Mediterranean diet reduces risk of cardiovascular disease by 30%, study finds
NEW YORK — The alleged health benefits of a Mediterranean diet have been touted for years, but a new study adds weight to the claims.
The study, published online Monday in the New England Journal of Medicine, found that a traditional Mediterranean diet — characterized as rich in extra-virgin olive oil, nuts, fruits and vegetables and including moderate wine consumption, as well as low intake of dairy products, red meat, processed meats and sweets — reduced the risk of cardiovascular disease.
Spanish researchers enrolled 7,447 men between 55 and 80 and women between 60 and 80 who did not have cardiovascular disease, but were identified has having high risk due to Type 2 diabetes or factors such as smoking, high blood pressure, bad cholesterol, poor weight control or a family history of heart disease. Participants were divided into three groups — one group that ate a Mediterranean diet supplemented with extra-virgin olive oil, one that ate a diet supplemented with nuts and a control group — and followed for nearly five years, starting in October 2003.

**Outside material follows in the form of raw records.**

Lemma svc_frame_reg n args r : full r -> (length args <= 3)%nat ->
  full (svc_frame n args r) /\ reg 8 (svc_frame n args r) = n /\ forall i a, args !! i = Some a -> reg i (svc_frame n args r) = a.
Proof.
  unfold full. intros L Ha. assert (La : length (args ++ drop (length args) (regs r)) = 31%nat) by (rewrite length_app, length_drop; lia).
  split; [|split].
  - cbn [svc_frame regs]. by rewrite length_insert.
  - unfold reg. cbn [svc_frame regs]. rewrite list_lookup_insert_eq by lia. done.
  - intros i a E. pose proof (lookup_lt_Some _ _ _ E). unfold reg. cbn [svc_frame regs].
    rewrite list_lookup_insert_ne by lia. by rewrite lookup_app_l, E by done.
Qed.

(** The entry up to the call: the state in which the call runs. *)
Definition calling (f : task_pt_regs) (s : kstate) : kstate :=
  with_cpu (Cpu (c_regs (k_cpu s)) (ttbr0 (k_cpu s)) false) (with_regs (<[get_task_pt_regs (current (k_sched s)) := f]> (k_regs s)) s).

Lemma enter_svc f n s : reg 8 f = n -> 0 <= n < N_SYSCALLS ->
  enter (Z.shiftl ESR_EC_SVC64 ESR_EC_SHIFT) f s
  = (r ← sys_call mmu ret_from_fork dev_timer clo slot n (reg 0 f) (reg 1 f) (reg 2 f);
     now ← get_current_task;
     if now =? current (k_sched s) then
       _ ← disable_irq; f' ← get_regs (get_task_pt_regs (current (k_sched s)));
       _ ← put_regs (get_task_pt_regs (current (k_sched s))) (set_reg0 (default junk r) f'); mret (Resume (set_reg0 (default junk r) f'))
     else mret Suspended) (calling f s).
Proof.
  unfold N_SYSCALLS. intros E Hn. unfold UserPrograms.enter, el0_sync, get_current_task. rewrite bind_get. unfold put_regs at 1. rewrite bind_put.
  change (Z.shiftr (Z.shiftl ESR_EC_SVC64 ESR_EC_SHIFT) ESR_EC_SHIFT =? ESR_EC_SVC64) with true. cbv iota. unfold el0_sys_call. rewrite E, u32_small by lia.
  unfold enable_irq. rewrite bind_put. unfold N_SYSCALLS. rewrite (proj2 (Z.leb_gt 7 n)) by lia. reflexivity.
Qed.

Lemma write_run r s buf l : full r -> text_at s buf l ->
  exists r' s', enter (Z.shiftl ESR_EC_SVC64 ESR_EC_SHIFT) (svc_frame SYS_CALL_WRITE [buf] r) s = Ok (Resume r') s' /\ full r' /\ served l s s'.
Proof.
  intros L T. destruct (svc_frame_reg SYS_CALL_WRITE [buf] r L ltac:(cbn; lia)) as (Lf & E8 & Ea). set (f := svc_frame SYS_CALL_WRITE [buf] r) in *.
  rewrite (enter_svc f SYS_CALL_WRITE s E8) by (unfold N_SYSCALLS, SYS_CALL_WRITE; lia). rewrite (Ea 0%nat buf eq_refl).
  assert (Tc : text_at (calling f s) buf l) by exact T.
  unfold sys_call. change (SYS_CALL_WRITE =? 0) with true. cbv iota. rewrite bind_assoc, (bind_ok _ _ _ _ _ (syscall_write_run _ _ _ Tc)), bind_ret.
  unfold get_current_task. rewrite bind_get. change (current (k_sched (with_console _ (calling f s)))) with (current (k_sched s)). rewrite Z.eqb_refl.
  unfold disable_irq. rewrite bind_put. set (s2 := with_cpu _ (with_console _ _)).
  assert (G : get_regs (get_task_pt_regs (current (k_sched s))) s2 = Ok f s2) by (unfold get_regs; cbn [s2 calling k_regs with_cpu with_console with_regs]; by rewrite lookup_insert_eq).
  rewrite (bind_ok _ _ _ _ _ G). unfold put_regs. rewrite bind_put. eexists _, _. split; [reflexivity|]. split.
  - unfold full, set_reg0. cbn [regs]. by rewrite length_insert.
  - by eexists _, _.
Qed.
End calls.

(** The running task can sleep for [d] ms with timer [i]. *)
Record can_sleep (s : kstate) (i : nat) (d : Z) : Prop := {
  cs_inv : sched_inv s;
  cs_other : other_progress s;
  cs_free : free_timer s i;
  cs_armed : Forall (fun t => task_ptr t <> current (k_sched s)) (timer_arr (k_timers s));
  cs_delay : 100 <= d < 2 ^ 32;
  cs_tick : 0 <= current_tick (k_timers s) /\ current_tick (k_timers s) + d / 100 < 2 ^ 32 }.

Lemma can_sleep_same s s' i d : k_sched s' = k_sched s -> k_tasks s' = k_tasks s -> k_timers s' = k_timers s -> can_sleep s i d -> can_sleep s' i d.
Proof.
  intros Es Ek Et [I OP F A D T]. split; unfold other_progress, free_timer in *; rewrite ?Es, ?Ek, ?Et; [by apply (sched_inv_same s)|exact OP|exact F|exact A|exact D|exact T].
Qed.
Lemma served_can_sleep o s s' i d : served o s s' -> can_sleep s i d -> can_sleep s' i d.
Proof. intros (c & g & ->). by apply can_sleep_same. Qed.

(** The task that ran in [s] sleeps with timer [i] for [d] ms; it is blocked and
    another task runs. *)
Definition sleeps (s s' : kstate) (i : nat) (d : Z) : Prop :=
  let cur := current (k_sched s) in
  sched_inv s' /\ current (k_sched s') <> cur
  /\ (exists t, k_tasks s' !! cur = Some t /\ state t = TASK_STATE_BLOCKED)
  /\ timer_arr (k_timers s') !! i = Some (OneHit (current_tick (k_timers s) + d / 100) cur).

Section programs.
Context {P : PageOps} (mmu : mem -> Z -> Z -> option Z) (ret_from_fork dev_timer clo slot el far junk esr_privileged : Z).
Abbreviation enter := (enter mmu ret_from_fork dev_timer clo slot el far junk).
Abbreviation execute := (execute mmu ret_from_fork dev_timer clo slot el far junk esr_privileged).

Lemma wait_run r s i d : full r -> can_sleep s i d ->
  exists s', enter (Z.shiftl ESR_EC_SVC64 ESR_EC_SHIFT) (svc_frame SYS_CALL_WAIT [d] r) s = Ok Suspended s'
    /\ sleeps s s' i d /\ k_console s' = k_console s.
Proof.
  intros L [I OP F A D [T0 T1]]. destruct (svc_frame_reg SYS_CALL_WAIT [d] r L ltac:(cbn; lia)) as (Lf & E8 & Ea). set (f := svc_frame SYS_CALL_WAIT [d] r) in *.
  rewrite (enter_svc mmu ret_from_fork dev_timer clo slot el far junk f SYS_CALL_WAIT s E8) by (unfold N_SYSCALLS, SYS_CALL_WAIT; lia).
  rewrite (Ea 0%nat d eq_refl). destruct (current_task s (si_wf _ I)) as (tc & Ec & _).
  destruct (register_one_hit_run (calling f s) d i tc) as (s' & t' & R & I' & N & E' & S' & Ta & Co);
    [by apply (sched_inv_same s)|exact OP|exact F|exact Ec|exact A|lia|exact T0|exact T1|].
  exists s'. split; [|split; [|exact Co]].
  - unfold sys_call. change (SYS_CALL_WAIT =? 0) with false. change (SYS_CALL_WAIT =? 1) with false. change (SYS_CALL_WAIT =? 2) with false.
    change (SYS_CALL_WAIT =? 3) with false. change (SYS_CALL_WAIT =? 4) with false. change (SYS_CALL_WAIT =? 5) with false. cbv iota.
    unfold syscall_wait. rewrite u32_small by lia. rewrite bind_assoc, (bind_ok _ _ _ _ _ R), bind_ret. unfold get_current_task. rewrite bind_get.
    change (current (k_sched (calling f s))) with (current (k_sched s)) in N. by rewrite (proj2 (Z.eqb_neq _ _) N).
  - split; [exact I'|]. split; [exact N|]. split; [by exists t'|exact Ta].
Qed.

(** One event of a program. *)
Lemma execute_write fuel p buf k r s l : observe p = VisF (Svc SYS_CALL_WRITE [buf]) k -> full r -> text_at s buf l ->
  exists r' s', execute (S fuel) p r s = execute fuel (k (reg 0 r')) r' s' /\ full r' /\ served l s s'.
Proof.
  intros E L T. destruct (write_run mmu ret_from_fork dev_timer clo slot el far junk r s buf l L T) as (r' & s' & R & L' & V). exists r', s'.
  split; [|done]. cbn [UserPrograms.execute]. rewrite E. by rewrite (bind_ok _ _ _ _ _ R).
Qed.
Lemma execute_wait fuel p d k r s i : observe p = VisF (Svc SYS_CALL_WAIT [d]) k -> full r -> can_sleep s i d ->
  exists s', execute (S fuel) p r s = Ok (Away k) s' /\ sleeps s s' i d /\ k_console s' = k_console s.
Proof.
  intros E L C. destruct (wait_run r s i d L C) as (s' & R & Sl & Co). exists s'. split; [|done]. cbn [UserPrograms.execute]. rewrite E.
  by rewrite (bind_ok _ _ _ _ _ R).
Qed.
(** A program that writes the texts at [bs] and is then where [Q] says. *)
Fixpoint prints (bs : list Z) (p : itree userE unit) (Q : itree userE unit -> Prop) : Prop :=
  match bs with
  | [] => Q p
  | b :: bs => exists k, observe p = VisF (Svc SYS_CALL_WRITE [b]) k /\ forall x, prints bs (k x) Q
  end.
Lemma execute_prints fuel Q bs : forall ls p r s, prints bs p Q -> full r -> Forall2 (text_at s) bs ls ->
  exists p' r' s', execute (length bs + fuel) p r s = execute fuel p' r' s' /\ Q p' /\ full r' /\ served (concat ls) s s'.
Proof.
  induction bs as [|b bs IH]; intros ls p r s H L T.
  - apply Forall2_nil_inv_l in T as ->. exists p, r, s. split; [done|]. split; [exact H|]. split; [exact L|]. exists (k_cpu s), (k_regs s).
    destruct s. cbn. by rewrite app_nil_r.
  - apply Forall2_cons_inv_l in T as (l & ls' & Tb & T & ->). destruct H as (k & E & H).
    destruct (execute_write (length bs + fuel) p b k r s l E L Tb) as (r1 & s1 & R1 & L1 & V1).
    destruct (IH ls' (k (reg 0 r1)) r1 s1 (H _) L1) as (p' & r' & s' & R & Hq & L' & V).
    { eapply Forall2_impl; [exact T|]. intros x y Ht. exact (served_text _ _ _ _ _ V1 Ht). }
    exists p', r', s'. split; [etrans; [exact R1|exact R]|]. split; [exact Hq|]. split; [exact L'|]. cbn [concat]. exact (served_trans _ _ _ _ _ V1 V).
Qed.
Lemma execute_tau fuel p t r : observe p = TauF t -> execute (S fuel) p r = execute fuel t r.
Proof. intros E. cbn [UserPrograms.execute]. by rewrite E. Qed.

End programs.

(** The program after the fork, in the task that got x0 = [x]. *)
Definition app1_forked (pid_text newline attempt entering tick pid_buf x : Z) : itree userE unit :=
  _ ← (if u8 x =? 0 then app1_child pid_text newline attempt pid_buf (u8 x) else app1_parent pid_text newline entering tick pid_buf);
  _ ← call_syscall_exit 0;
  mret tt.

(** Both programs from their loop on: a line and a wait of [d] ms, for ever. *)
Definition loop_rest (line d : Z) : itree userE unit :=
  _ ← forever (_ ← call_syscall_write line; call_syscall_wait d);
  _ ← call_syscall_exit 0;
  mret tt.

After five years, the researchers recorded 96 incidents of cardiovascular disease among the olive oil group, 83 among the nut group and 109 in the control group. Overall, the researchers found that the Mediterranean diet reduced the risk of cardiovascular disease by about 30%.
"In conclusion, in this primary prevention trial, we observed that an energy-unrestricted Mediterranean diet, supplemented with extra-virgin olive oil or nuts, resulted in a substantial reduction in the risk of major cardiovascular events among high-risk persons. The results support the benefits of the Mediterranean diet for the primary prevention of cardiovascular disease," the authors wrote.